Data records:

··········

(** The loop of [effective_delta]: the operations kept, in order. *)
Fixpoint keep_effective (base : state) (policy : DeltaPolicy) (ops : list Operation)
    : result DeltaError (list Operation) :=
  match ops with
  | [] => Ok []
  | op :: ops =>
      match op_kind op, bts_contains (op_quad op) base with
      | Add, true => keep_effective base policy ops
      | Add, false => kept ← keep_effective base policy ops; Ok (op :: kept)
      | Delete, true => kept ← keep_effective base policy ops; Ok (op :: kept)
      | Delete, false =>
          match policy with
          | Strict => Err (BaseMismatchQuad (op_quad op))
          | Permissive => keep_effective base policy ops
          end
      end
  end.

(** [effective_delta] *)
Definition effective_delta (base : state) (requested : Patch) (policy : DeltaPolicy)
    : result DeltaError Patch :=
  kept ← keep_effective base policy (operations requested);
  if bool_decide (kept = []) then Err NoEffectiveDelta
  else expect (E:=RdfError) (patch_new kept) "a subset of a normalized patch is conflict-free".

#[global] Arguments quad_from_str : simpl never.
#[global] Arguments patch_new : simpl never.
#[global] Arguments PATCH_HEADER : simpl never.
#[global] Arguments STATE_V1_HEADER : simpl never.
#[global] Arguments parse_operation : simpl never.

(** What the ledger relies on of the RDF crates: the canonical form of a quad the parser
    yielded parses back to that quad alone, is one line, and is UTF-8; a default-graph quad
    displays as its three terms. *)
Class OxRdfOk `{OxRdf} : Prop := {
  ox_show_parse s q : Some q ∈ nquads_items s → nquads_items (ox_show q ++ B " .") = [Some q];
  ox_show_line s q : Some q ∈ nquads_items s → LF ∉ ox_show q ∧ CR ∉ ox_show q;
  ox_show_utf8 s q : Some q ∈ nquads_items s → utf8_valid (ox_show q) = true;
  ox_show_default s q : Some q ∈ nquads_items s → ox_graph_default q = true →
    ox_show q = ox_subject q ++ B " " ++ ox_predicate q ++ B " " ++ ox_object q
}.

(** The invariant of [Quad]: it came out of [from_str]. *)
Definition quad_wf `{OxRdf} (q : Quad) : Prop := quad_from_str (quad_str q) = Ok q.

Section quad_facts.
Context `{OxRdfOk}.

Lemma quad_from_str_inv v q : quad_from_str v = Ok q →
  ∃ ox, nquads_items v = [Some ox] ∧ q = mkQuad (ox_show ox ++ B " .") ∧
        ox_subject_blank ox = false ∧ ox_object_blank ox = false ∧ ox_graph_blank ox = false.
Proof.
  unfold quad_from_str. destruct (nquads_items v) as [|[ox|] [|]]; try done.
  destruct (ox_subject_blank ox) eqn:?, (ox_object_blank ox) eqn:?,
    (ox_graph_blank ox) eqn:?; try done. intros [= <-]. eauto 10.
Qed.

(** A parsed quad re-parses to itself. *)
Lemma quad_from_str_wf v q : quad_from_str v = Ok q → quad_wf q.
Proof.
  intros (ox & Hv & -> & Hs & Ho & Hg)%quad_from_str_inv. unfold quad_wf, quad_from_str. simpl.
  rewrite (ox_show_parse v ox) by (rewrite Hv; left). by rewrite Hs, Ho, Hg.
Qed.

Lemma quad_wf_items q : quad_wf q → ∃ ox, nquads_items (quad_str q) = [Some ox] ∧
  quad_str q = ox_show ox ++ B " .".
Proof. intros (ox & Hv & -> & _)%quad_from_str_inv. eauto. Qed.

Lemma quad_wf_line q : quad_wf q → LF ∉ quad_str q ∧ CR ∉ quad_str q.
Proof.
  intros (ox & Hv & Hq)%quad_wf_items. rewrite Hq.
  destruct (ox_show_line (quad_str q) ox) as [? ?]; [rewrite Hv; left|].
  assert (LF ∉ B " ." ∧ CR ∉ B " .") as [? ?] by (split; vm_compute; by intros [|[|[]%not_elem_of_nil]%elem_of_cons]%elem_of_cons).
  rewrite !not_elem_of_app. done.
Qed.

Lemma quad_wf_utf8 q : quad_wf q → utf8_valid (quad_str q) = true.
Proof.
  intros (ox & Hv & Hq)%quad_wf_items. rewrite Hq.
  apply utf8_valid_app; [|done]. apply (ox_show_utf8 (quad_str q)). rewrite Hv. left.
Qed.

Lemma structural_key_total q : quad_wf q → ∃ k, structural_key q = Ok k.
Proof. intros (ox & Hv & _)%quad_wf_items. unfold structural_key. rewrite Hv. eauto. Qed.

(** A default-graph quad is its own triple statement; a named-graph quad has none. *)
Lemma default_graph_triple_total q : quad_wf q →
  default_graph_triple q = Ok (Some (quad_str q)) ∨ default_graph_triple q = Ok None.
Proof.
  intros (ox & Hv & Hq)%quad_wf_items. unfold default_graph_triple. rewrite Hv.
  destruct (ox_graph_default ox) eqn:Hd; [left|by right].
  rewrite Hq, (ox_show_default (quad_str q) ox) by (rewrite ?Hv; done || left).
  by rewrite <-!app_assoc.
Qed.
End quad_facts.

··········

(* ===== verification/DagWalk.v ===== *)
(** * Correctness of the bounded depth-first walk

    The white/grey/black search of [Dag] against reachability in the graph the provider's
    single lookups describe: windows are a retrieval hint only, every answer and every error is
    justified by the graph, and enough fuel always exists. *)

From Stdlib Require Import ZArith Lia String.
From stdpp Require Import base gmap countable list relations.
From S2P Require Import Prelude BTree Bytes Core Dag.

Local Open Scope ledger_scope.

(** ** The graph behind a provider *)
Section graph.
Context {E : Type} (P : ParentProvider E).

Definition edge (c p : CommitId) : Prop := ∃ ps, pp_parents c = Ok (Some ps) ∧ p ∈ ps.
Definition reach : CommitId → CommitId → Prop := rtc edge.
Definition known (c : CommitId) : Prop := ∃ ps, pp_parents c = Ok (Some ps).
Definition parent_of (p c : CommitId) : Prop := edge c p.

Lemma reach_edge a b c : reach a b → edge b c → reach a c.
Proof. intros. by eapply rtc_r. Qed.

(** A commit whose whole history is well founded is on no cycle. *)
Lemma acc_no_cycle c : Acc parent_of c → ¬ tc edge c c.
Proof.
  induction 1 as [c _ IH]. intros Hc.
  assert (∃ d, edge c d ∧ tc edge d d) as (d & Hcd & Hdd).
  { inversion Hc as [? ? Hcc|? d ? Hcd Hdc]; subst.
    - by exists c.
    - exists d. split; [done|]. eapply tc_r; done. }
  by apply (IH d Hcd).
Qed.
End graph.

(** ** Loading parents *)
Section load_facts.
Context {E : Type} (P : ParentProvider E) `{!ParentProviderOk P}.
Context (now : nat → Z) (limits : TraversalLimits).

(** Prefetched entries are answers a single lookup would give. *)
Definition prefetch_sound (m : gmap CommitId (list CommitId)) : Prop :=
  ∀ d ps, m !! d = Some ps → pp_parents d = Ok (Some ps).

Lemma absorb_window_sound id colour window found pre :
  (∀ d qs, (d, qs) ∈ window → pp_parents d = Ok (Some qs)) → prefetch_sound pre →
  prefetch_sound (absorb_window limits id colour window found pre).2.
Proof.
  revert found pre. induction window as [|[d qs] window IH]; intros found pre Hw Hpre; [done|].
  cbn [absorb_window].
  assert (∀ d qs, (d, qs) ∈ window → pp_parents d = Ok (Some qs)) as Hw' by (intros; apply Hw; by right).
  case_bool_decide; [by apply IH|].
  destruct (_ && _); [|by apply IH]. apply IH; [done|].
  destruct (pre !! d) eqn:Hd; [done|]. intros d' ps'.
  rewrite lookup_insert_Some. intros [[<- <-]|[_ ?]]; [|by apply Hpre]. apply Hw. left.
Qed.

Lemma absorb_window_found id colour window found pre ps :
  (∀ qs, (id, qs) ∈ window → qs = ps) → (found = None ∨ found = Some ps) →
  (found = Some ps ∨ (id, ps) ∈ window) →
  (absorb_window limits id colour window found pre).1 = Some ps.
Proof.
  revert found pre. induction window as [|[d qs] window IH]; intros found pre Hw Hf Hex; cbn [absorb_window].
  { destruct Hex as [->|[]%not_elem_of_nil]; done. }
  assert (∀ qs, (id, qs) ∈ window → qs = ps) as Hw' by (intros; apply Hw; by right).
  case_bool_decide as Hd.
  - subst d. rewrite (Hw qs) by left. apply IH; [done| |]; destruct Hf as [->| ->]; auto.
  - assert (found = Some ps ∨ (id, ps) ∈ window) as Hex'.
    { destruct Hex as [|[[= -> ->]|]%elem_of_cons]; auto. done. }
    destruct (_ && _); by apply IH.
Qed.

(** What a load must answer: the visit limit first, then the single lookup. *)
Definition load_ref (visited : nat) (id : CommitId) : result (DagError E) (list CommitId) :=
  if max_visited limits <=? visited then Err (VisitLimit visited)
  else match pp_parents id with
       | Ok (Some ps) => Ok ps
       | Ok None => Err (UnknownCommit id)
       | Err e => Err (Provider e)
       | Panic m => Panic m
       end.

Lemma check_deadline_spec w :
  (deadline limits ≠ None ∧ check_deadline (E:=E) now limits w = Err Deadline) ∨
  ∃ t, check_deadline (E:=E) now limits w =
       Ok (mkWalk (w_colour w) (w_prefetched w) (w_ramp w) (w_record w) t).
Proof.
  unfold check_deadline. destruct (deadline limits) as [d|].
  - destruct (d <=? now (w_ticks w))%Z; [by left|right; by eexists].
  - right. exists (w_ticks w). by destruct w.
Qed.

··········

Exercise:
For each line above that contains the word "DeltaError", give the line as it is written.

Result of the task:
    : result DeltaError (list Operation) :=
    : result DeltaError Patch :=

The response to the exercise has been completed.